▶ [What the task requires]: Begin with the first line of the entries below and reproduce each line exactly, ending with the line that holds "(Zsum (fun ce".

————————

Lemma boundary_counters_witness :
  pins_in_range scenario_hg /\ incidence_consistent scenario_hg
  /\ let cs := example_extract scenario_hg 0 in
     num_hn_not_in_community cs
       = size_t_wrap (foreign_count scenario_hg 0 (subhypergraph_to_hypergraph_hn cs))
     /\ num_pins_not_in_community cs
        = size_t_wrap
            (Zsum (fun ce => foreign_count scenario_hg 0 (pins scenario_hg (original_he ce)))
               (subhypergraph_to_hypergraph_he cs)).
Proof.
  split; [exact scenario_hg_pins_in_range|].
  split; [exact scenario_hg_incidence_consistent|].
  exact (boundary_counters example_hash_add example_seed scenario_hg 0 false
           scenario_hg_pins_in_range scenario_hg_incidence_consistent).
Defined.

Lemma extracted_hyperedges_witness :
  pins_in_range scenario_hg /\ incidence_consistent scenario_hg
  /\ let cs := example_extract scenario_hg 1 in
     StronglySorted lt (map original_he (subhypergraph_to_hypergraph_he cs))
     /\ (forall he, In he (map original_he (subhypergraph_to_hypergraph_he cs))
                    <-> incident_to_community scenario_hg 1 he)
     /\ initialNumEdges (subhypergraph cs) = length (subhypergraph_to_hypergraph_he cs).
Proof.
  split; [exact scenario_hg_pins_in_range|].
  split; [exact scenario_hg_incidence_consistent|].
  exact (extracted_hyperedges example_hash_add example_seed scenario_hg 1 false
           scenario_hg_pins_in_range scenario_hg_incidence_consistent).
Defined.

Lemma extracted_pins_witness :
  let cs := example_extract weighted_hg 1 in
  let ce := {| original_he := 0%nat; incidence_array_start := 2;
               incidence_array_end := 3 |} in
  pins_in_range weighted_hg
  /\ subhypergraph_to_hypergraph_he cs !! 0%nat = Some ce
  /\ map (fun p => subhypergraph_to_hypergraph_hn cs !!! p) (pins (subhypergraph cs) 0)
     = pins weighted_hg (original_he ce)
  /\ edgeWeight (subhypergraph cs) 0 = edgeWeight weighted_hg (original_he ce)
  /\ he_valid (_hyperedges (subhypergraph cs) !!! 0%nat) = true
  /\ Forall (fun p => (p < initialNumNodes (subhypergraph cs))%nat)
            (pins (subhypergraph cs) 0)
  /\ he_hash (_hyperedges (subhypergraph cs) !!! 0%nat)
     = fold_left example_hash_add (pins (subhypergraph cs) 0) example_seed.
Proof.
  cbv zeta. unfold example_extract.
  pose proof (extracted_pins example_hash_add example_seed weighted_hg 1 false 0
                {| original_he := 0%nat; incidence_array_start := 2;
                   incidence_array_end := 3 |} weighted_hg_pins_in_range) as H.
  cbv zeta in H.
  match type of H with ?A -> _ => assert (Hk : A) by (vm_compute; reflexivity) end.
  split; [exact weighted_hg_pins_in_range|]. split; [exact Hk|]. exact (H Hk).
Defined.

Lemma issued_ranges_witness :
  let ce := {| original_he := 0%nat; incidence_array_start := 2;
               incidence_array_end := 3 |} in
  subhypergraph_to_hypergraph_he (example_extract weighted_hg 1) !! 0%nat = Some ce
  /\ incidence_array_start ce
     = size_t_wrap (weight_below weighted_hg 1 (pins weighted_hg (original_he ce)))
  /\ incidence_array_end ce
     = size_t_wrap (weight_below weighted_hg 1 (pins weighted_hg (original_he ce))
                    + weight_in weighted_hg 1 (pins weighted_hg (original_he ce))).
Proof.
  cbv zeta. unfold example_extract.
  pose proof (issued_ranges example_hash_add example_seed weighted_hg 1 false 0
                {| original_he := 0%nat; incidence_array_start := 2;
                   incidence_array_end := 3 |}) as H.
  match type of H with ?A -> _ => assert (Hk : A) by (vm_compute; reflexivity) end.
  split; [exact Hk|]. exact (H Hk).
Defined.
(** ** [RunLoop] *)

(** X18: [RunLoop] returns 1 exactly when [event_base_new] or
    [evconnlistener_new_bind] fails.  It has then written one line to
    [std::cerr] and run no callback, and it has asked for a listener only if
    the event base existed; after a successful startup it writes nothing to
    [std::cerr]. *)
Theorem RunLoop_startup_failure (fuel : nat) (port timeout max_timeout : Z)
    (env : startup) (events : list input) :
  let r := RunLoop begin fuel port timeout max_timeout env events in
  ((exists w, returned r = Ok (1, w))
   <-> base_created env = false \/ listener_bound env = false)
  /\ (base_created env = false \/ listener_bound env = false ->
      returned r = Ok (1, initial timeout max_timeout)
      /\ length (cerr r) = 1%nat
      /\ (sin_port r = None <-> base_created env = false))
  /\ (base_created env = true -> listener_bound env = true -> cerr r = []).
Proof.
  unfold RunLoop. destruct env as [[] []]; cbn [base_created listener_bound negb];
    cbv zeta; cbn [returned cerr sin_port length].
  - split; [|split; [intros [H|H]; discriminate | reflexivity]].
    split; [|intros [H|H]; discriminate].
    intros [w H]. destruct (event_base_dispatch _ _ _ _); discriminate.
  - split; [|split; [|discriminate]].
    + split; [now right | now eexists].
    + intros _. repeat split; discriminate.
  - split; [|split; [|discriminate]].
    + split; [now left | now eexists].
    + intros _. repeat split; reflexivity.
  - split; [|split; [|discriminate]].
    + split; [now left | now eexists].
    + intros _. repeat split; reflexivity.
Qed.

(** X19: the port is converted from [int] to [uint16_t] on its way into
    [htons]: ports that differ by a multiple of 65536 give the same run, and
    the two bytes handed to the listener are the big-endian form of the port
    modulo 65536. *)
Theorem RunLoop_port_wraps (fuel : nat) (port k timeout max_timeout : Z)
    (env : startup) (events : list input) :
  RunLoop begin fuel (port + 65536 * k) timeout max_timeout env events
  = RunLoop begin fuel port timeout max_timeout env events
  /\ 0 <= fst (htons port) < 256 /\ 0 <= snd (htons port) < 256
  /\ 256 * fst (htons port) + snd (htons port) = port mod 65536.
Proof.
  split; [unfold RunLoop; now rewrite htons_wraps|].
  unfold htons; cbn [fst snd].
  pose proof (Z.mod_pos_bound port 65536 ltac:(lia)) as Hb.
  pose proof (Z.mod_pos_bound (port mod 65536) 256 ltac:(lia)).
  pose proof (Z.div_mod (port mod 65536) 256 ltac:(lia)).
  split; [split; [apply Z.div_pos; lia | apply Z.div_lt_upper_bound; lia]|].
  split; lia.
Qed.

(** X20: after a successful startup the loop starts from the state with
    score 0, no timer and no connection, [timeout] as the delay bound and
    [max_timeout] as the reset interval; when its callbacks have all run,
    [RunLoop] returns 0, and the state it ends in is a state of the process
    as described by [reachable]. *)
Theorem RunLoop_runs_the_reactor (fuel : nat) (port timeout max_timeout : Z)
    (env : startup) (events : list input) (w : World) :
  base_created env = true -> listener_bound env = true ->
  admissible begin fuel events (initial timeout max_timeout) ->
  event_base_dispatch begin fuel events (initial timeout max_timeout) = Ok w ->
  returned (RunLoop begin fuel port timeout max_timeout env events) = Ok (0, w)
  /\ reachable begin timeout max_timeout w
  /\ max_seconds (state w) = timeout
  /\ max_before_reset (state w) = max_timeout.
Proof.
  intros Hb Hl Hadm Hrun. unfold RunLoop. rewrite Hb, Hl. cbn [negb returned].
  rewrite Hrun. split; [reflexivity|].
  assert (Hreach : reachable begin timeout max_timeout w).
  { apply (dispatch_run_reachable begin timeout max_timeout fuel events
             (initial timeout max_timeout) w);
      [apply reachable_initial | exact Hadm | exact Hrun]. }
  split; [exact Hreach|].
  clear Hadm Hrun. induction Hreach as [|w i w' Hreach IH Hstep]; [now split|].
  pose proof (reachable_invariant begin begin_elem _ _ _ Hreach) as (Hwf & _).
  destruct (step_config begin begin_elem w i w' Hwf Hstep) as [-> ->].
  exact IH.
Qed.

————————

▶ [Task solution]:
Lemma boundary_counters_witness :
  pins_in_range scenario_hg /\ incidence_consistent scenario_hg
  /\ let cs := example_extract scenario_hg 0 in
     num_hn_not_in_community cs
       = size_t_wrap (foreign_count scenario_hg 0 (subhypergraph_to_hypergraph_hn cs))
     /\ num_pins_not_in_community cs
        = size_t_wrap
            (Zsum (fun ce => foreign_count scenario_hg 0 (pins scenario_hg (original_he ce)))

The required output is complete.